WORK ITEM:
Below are several records. Retype exactly those lines running from the one with "assert (Hpush : 0" through the one with "- unfold splitMeasure in *. destruct", end lines included, and no others.

=== Section Start ===

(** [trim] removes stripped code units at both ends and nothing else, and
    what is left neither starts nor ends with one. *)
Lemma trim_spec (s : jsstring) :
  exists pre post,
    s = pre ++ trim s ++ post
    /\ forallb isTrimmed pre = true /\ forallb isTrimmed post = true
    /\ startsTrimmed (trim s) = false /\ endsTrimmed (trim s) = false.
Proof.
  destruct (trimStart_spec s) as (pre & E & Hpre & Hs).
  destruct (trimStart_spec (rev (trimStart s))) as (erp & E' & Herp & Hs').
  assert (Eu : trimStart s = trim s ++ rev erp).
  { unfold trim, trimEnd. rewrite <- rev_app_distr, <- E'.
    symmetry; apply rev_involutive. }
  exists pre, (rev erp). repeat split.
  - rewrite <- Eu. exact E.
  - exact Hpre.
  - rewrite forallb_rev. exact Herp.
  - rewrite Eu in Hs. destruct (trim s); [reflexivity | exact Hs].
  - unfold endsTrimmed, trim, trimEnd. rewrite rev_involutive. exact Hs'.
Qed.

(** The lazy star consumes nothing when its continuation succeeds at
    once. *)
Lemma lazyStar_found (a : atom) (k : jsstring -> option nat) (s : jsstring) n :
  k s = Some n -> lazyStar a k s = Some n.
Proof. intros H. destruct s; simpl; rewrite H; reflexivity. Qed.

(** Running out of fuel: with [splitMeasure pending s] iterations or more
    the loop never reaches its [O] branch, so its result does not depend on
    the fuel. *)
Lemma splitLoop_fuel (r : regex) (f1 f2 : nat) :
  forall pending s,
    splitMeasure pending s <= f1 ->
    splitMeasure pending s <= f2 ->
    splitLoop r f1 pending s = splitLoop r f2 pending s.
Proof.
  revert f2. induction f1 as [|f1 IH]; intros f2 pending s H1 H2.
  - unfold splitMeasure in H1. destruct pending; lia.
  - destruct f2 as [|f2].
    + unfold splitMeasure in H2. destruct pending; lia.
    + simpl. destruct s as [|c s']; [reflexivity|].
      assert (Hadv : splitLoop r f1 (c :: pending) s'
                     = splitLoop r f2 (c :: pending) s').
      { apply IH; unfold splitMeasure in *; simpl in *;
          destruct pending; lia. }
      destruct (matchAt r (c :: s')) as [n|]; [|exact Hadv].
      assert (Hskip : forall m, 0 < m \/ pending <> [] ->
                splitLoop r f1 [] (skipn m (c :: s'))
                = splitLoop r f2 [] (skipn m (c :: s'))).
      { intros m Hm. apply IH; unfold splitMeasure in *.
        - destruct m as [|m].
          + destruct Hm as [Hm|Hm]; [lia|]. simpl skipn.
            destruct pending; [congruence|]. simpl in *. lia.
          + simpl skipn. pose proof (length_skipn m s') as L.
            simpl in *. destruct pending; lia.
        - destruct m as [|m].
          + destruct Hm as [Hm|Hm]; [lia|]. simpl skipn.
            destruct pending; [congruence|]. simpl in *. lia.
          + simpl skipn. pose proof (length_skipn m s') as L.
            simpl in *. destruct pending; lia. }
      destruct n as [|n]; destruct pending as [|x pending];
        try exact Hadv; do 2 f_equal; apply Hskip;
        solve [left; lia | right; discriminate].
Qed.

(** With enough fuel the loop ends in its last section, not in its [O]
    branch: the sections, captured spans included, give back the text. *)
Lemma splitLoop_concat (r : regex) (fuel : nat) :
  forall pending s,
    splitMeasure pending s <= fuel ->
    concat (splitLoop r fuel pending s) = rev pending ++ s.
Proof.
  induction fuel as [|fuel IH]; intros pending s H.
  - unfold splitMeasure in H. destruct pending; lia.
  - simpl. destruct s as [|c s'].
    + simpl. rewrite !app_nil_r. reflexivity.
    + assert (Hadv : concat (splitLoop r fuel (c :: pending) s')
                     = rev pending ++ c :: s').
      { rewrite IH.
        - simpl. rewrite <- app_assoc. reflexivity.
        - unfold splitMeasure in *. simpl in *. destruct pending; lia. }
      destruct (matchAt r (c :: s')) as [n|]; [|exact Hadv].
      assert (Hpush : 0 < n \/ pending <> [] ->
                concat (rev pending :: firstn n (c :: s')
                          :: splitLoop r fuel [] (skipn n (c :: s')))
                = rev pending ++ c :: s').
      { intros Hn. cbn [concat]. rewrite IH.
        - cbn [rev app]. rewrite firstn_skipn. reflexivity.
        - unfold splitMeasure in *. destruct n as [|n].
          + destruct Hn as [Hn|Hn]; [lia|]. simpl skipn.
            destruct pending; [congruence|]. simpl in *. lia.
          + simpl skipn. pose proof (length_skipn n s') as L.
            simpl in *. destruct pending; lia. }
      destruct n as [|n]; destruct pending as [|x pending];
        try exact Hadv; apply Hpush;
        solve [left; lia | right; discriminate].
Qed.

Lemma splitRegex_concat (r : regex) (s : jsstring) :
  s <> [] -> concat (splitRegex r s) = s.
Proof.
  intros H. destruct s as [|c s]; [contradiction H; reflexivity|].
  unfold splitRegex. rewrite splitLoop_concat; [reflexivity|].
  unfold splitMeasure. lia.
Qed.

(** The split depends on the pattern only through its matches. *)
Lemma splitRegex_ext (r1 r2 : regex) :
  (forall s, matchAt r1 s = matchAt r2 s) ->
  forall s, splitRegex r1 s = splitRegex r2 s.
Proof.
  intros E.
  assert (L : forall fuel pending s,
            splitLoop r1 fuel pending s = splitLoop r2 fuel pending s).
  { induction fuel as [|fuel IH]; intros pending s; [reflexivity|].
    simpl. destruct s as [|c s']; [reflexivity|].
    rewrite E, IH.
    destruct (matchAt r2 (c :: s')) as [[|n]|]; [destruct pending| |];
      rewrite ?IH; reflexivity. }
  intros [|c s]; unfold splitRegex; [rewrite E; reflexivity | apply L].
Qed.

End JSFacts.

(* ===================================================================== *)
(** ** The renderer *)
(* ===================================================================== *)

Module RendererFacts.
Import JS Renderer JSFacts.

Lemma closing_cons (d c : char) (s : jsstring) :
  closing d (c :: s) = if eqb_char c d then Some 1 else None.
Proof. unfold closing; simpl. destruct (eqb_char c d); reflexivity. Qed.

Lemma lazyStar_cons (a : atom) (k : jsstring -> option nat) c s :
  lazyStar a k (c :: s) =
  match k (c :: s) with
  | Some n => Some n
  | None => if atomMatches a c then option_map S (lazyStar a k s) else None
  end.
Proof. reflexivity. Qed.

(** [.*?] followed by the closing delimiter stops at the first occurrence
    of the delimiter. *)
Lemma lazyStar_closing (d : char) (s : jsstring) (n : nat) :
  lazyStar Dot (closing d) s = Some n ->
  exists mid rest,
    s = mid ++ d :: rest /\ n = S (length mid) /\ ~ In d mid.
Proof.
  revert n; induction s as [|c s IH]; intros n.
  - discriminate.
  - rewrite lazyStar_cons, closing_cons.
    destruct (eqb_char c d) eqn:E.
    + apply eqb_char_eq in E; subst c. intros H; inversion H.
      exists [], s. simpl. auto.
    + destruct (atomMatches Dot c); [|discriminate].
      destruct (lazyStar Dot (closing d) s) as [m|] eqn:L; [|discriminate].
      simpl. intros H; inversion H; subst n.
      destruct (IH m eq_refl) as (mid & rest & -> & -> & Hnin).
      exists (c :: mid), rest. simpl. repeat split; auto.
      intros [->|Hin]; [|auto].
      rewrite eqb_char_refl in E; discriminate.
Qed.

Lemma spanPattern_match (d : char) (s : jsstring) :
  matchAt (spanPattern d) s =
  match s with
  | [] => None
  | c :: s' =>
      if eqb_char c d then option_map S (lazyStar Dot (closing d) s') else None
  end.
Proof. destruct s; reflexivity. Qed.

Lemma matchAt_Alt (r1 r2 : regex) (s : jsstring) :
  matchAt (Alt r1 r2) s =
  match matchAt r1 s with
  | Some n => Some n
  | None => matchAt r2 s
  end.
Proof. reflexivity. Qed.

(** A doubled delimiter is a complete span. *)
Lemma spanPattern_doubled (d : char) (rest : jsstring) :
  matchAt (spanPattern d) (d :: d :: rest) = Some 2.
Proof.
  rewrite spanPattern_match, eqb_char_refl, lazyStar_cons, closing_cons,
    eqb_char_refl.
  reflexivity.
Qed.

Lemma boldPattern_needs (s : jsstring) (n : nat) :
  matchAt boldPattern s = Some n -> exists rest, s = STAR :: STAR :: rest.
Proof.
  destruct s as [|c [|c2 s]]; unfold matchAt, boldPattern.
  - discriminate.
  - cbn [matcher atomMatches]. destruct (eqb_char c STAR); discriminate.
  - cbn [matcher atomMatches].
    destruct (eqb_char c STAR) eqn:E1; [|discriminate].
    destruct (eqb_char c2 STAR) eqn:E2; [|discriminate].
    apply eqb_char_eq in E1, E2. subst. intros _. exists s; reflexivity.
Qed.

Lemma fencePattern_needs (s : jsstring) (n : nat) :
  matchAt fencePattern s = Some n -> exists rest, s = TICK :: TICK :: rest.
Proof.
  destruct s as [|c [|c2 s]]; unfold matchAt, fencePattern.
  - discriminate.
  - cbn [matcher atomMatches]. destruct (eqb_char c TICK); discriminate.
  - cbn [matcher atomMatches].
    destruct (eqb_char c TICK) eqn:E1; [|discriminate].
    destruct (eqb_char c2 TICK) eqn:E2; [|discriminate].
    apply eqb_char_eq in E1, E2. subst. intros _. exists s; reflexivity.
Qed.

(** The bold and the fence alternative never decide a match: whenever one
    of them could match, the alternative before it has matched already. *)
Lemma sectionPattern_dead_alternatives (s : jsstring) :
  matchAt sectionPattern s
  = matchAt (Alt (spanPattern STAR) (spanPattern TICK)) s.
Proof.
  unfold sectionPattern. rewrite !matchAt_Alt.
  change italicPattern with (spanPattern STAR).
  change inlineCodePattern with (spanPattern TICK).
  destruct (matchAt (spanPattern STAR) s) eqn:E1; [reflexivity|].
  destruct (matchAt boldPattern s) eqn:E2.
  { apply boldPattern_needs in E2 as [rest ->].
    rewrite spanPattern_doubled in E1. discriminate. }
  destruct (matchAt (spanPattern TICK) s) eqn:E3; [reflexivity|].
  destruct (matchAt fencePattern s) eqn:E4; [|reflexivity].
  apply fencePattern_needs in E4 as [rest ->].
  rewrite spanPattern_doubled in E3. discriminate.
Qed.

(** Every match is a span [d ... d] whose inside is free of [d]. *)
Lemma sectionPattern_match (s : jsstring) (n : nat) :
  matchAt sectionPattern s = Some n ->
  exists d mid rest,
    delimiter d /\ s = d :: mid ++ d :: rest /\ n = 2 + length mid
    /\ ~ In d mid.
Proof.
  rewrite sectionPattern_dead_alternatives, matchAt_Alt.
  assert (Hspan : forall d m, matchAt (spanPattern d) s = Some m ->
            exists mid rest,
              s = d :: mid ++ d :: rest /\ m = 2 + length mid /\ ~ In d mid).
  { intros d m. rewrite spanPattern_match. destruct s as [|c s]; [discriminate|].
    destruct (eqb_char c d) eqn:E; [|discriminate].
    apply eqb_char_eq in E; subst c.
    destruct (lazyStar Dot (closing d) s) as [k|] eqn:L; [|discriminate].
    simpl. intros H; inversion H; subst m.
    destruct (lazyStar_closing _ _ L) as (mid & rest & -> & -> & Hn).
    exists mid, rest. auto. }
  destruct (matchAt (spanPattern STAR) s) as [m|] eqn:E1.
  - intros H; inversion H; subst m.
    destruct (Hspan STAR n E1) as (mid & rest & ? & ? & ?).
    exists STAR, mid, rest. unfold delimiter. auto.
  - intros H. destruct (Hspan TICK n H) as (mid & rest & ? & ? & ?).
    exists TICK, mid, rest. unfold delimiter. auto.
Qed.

=== Section End ===

ANSWER SPACE:
      assert (Hpush : 0 < n \/ pending <> [] ->
                concat (rev pending :: firstn n (c :: s')
                          :: splitLoop r fuel [] (skipn n (c :: s')))
                = rev pending ++ c :: s').
      { intros Hn. cbn [concat]. rewrite IH.
        - cbn [rev app]. rewrite firstn_skipn. reflexivity.
        - unfold splitMeasure in *. destruct n as [|n].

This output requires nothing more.